» **WHAT THE TASK ASKS**
Return exactly the lines of the records below, starting at the line that contains "(** Ending the" and ending at the line that contains "destruct (Z.testbit (ia_irr", with both of those lines kept.

» **Records from a data collection**
┌────────
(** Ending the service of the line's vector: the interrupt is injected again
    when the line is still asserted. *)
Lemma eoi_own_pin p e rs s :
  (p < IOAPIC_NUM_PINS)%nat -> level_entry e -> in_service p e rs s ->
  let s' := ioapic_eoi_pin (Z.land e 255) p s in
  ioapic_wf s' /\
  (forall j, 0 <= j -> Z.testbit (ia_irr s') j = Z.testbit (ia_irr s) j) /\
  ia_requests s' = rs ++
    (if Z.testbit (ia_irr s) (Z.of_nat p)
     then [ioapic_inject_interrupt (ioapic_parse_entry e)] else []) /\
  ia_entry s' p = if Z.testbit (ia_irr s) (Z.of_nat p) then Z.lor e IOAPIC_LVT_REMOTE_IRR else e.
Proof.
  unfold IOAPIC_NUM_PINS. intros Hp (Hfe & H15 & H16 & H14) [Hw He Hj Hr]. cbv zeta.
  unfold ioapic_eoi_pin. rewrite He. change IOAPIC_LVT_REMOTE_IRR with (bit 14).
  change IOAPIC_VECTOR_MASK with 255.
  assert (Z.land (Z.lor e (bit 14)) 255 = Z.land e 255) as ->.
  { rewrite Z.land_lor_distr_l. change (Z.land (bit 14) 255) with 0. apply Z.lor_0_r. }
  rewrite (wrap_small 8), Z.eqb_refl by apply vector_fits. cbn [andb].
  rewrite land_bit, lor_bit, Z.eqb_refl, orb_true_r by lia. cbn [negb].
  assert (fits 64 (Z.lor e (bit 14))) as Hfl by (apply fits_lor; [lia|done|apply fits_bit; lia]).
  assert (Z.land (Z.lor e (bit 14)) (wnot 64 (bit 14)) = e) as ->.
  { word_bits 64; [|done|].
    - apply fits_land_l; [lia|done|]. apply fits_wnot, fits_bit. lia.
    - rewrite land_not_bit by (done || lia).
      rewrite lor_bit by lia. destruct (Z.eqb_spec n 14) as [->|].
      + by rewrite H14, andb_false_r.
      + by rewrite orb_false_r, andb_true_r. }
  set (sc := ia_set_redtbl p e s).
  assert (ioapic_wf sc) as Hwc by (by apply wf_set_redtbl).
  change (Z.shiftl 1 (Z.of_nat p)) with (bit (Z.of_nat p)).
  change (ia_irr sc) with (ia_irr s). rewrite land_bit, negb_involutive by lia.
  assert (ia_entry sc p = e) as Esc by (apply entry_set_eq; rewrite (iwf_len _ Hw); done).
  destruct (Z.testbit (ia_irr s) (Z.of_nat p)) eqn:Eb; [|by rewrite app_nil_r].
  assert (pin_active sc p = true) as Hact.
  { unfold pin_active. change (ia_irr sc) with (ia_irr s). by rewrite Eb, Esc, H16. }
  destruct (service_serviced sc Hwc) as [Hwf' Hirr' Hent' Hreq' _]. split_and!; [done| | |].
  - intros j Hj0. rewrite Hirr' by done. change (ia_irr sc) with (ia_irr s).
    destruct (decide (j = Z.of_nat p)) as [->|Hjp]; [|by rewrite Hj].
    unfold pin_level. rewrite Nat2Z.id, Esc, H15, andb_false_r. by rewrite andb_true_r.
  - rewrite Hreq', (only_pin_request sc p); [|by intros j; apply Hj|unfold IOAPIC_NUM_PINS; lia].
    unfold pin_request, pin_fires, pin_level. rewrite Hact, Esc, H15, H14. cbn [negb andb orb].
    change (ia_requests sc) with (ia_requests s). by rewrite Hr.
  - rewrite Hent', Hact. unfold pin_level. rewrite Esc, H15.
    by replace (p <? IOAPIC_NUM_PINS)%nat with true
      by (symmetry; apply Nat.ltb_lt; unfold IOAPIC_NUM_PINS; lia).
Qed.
└────────
┌────────
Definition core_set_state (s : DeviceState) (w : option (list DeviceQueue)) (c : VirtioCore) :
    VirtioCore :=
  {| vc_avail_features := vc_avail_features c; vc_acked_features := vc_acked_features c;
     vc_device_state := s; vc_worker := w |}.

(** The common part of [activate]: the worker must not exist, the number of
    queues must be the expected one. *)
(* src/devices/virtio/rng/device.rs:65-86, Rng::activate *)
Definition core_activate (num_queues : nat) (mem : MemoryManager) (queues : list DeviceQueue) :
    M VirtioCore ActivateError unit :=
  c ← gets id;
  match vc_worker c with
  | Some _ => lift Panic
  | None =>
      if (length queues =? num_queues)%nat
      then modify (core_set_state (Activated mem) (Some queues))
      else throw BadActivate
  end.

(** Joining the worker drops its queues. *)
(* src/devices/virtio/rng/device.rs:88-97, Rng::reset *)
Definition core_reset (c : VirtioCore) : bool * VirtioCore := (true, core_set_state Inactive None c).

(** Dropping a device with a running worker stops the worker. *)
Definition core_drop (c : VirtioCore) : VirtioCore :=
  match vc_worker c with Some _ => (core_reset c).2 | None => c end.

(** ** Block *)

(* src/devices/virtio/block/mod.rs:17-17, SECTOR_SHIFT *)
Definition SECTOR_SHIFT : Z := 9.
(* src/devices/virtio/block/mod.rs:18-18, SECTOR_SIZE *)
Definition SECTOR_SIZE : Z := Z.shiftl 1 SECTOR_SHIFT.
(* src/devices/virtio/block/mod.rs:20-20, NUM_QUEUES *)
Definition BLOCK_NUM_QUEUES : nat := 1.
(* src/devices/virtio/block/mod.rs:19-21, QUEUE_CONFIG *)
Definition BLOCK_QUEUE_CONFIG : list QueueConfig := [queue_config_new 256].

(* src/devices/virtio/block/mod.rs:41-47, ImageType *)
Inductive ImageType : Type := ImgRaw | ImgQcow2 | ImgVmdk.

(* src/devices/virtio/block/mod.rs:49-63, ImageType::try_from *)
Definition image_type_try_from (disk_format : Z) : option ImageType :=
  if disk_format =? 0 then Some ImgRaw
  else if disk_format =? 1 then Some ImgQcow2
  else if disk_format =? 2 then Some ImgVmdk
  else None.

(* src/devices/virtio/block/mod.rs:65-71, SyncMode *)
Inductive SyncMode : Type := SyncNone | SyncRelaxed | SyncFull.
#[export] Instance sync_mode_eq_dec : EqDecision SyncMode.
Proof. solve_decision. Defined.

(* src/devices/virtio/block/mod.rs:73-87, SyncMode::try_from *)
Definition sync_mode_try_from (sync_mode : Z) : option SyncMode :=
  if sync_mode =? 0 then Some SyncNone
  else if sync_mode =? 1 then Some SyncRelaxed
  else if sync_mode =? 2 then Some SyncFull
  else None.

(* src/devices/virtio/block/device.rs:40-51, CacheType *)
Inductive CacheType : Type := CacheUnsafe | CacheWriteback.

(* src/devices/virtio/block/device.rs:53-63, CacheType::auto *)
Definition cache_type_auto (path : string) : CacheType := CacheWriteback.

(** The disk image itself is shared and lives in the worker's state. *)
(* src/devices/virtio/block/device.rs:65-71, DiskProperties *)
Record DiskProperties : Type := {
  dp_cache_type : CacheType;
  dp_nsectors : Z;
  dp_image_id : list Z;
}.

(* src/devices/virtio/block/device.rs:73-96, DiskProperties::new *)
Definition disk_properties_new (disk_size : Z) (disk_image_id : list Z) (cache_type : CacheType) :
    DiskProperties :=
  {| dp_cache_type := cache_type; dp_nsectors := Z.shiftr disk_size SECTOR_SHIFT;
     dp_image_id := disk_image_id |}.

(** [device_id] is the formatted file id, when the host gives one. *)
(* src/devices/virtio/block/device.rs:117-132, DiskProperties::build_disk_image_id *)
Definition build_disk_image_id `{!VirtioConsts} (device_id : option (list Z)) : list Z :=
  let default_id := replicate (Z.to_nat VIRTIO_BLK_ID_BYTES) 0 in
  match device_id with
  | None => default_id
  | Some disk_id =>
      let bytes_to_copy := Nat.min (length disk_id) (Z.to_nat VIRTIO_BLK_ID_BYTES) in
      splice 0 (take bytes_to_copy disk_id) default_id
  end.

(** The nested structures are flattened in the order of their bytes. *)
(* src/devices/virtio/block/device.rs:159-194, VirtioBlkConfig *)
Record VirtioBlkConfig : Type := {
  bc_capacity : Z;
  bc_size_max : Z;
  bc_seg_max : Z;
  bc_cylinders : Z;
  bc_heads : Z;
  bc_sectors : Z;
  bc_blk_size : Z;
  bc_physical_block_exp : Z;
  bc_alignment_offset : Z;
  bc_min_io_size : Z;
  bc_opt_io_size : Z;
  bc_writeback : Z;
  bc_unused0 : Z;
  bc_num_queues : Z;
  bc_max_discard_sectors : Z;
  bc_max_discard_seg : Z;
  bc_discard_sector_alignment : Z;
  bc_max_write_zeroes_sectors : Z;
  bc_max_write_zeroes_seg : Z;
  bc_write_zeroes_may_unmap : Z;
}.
└────────
┌────────
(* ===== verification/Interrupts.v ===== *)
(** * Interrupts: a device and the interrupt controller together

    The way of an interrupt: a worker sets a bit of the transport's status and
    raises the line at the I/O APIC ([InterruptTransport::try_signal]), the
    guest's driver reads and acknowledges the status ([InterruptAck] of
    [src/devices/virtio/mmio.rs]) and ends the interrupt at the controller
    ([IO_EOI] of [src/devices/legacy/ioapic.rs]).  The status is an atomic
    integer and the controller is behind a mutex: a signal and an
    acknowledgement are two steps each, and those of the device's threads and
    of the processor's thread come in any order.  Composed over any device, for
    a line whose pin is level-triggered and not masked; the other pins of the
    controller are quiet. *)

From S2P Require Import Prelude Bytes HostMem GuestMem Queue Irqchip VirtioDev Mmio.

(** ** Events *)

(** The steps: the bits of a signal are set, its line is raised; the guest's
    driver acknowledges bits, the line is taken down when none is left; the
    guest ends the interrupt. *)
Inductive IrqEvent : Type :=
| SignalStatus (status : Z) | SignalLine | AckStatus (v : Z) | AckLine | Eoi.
└────────
» **SOLUTION**
(** Ending the service of the line's vector: the interrupt is injected again
    when the line is still asserted. *)
Lemma eoi_own_pin p e rs s :
  (p < IOAPIC_NUM_PINS)%nat -> level_entry e -> in_service p e rs s ->
  let s' := ioapic_eoi_pin (Z.land e 255) p s in
  ioapic_wf s' /\
  (forall j, 0 <= j -> Z.testbit (ia_irr s') j = Z.testbit (ia_irr s) j) /\
  ia_requests s' = rs ++
    (if Z.testbit (ia_irr s) (Z.of_nat p)
     then [ioapic_inject_interrupt (ioapic_parse_entry e)] else []) /\
  ia_entry s' p = if Z.testbit (ia_irr s) (Z.of_nat p) then Z.lor e IOAPIC_LVT_REMOTE_IRR else e.
Proof.
  unfold IOAPIC_NUM_PINS. intros Hp (Hfe & H15 & H16 & H14) [Hw He Hj Hr]. cbv zeta.
  unfold ioapic_eoi_pin. rewrite He. change IOAPIC_LVT_REMOTE_IRR with (bit 14).
  change IOAPIC_VECTOR_MASK with 255.
  assert (Z.land (Z.lor e (bit 14)) 255 = Z.land e 255) as ->.
  { rewrite Z.land_lor_distr_l. change (Z.land (bit 14) 255) with 0. apply Z.lor_0_r. }
  rewrite (wrap_small 8), Z.eqb_refl by apply vector_fits. cbn [andb].
  rewrite land_bit, lor_bit, Z.eqb_refl, orb_true_r by lia. cbn [negb].
  assert (fits 64 (Z.lor e (bit 14))) as Hfl by (apply fits_lor; [lia|done|apply fits_bit; lia]).
  assert (Z.land (Z.lor e (bit 14)) (wnot 64 (bit 14)) = e) as ->.
  { word_bits 64; [|done|].
    - apply fits_land_l; [lia|done|]. apply fits_wnot, fits_bit. lia.
    - rewrite land_not_bit by (done || lia).
      rewrite lor_bit by lia. destruct (Z.eqb_spec n 14) as [->|].
      + by rewrite H14, andb_false_r.
      + by rewrite orb_false_r, andb_true_r. }
  set (sc := ia_set_redtbl p e s).
  assert (ioapic_wf sc) as Hwc by (by apply wf_set_redtbl).
  change (Z.shiftl 1 (Z.of_nat p)) with (bit (Z.of_nat p)).
  change (ia_irr sc) with (ia_irr s). rewrite land_bit, negb_involutive by lia.
  assert (ia_entry sc p = e) as Esc by (apply entry_set_eq; rewrite (iwf_len _ Hw); done).
  destruct (Z.testbit (ia_irr s) (Z.of_nat p)) eqn:Eb; [|by rewrite app_nil_r].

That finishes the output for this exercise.